> _What to work on_
Search the listing for the word "database". Copy every line where it is found.

> _Supplied entries_
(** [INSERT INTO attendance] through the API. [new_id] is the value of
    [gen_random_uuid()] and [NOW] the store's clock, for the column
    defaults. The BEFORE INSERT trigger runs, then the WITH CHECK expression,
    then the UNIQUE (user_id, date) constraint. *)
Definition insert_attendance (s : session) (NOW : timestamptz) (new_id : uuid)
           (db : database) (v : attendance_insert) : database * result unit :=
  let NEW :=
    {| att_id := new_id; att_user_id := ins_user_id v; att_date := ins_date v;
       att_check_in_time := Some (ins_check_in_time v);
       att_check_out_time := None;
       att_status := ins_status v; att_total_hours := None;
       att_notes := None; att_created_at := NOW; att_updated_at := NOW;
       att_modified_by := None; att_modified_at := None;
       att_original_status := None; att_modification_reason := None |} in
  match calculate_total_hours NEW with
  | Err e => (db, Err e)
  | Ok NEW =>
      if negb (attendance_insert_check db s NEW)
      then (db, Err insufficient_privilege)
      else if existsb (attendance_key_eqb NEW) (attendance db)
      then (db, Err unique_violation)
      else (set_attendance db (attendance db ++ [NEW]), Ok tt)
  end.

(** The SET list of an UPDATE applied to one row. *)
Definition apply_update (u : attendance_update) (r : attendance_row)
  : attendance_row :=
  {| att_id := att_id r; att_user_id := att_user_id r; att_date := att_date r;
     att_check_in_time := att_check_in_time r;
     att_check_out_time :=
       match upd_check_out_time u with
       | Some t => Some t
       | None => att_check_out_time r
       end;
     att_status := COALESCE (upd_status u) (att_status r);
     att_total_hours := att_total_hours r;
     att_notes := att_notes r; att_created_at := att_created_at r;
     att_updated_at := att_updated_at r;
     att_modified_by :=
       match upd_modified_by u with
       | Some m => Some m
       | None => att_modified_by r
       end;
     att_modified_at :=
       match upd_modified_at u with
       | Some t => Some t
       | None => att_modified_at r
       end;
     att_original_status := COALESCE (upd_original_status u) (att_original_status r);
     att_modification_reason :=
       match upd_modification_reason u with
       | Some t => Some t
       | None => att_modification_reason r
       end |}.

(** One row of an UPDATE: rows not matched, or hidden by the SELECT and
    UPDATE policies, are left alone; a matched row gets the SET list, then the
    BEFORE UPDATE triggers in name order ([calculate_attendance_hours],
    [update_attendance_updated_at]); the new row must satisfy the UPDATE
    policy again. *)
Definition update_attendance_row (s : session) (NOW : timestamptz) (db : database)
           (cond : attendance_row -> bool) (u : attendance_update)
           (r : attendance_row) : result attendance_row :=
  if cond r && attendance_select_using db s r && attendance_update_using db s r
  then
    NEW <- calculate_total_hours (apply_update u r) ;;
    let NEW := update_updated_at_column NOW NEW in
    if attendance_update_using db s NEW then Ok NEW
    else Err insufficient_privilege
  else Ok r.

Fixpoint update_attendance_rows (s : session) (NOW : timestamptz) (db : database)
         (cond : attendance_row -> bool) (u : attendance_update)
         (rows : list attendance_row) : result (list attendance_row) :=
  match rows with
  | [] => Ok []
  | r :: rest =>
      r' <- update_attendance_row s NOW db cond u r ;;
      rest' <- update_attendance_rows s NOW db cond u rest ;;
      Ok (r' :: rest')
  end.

> _Output for this exercise_
           (db : database) (v : attendance_insert) : database * result unit :=
Definition update_attendance_row (s : session) (NOW : timestamptz) (db : database)
Fixpoint update_attendance_rows (s : session) (NOW : timestamptz) (db : database)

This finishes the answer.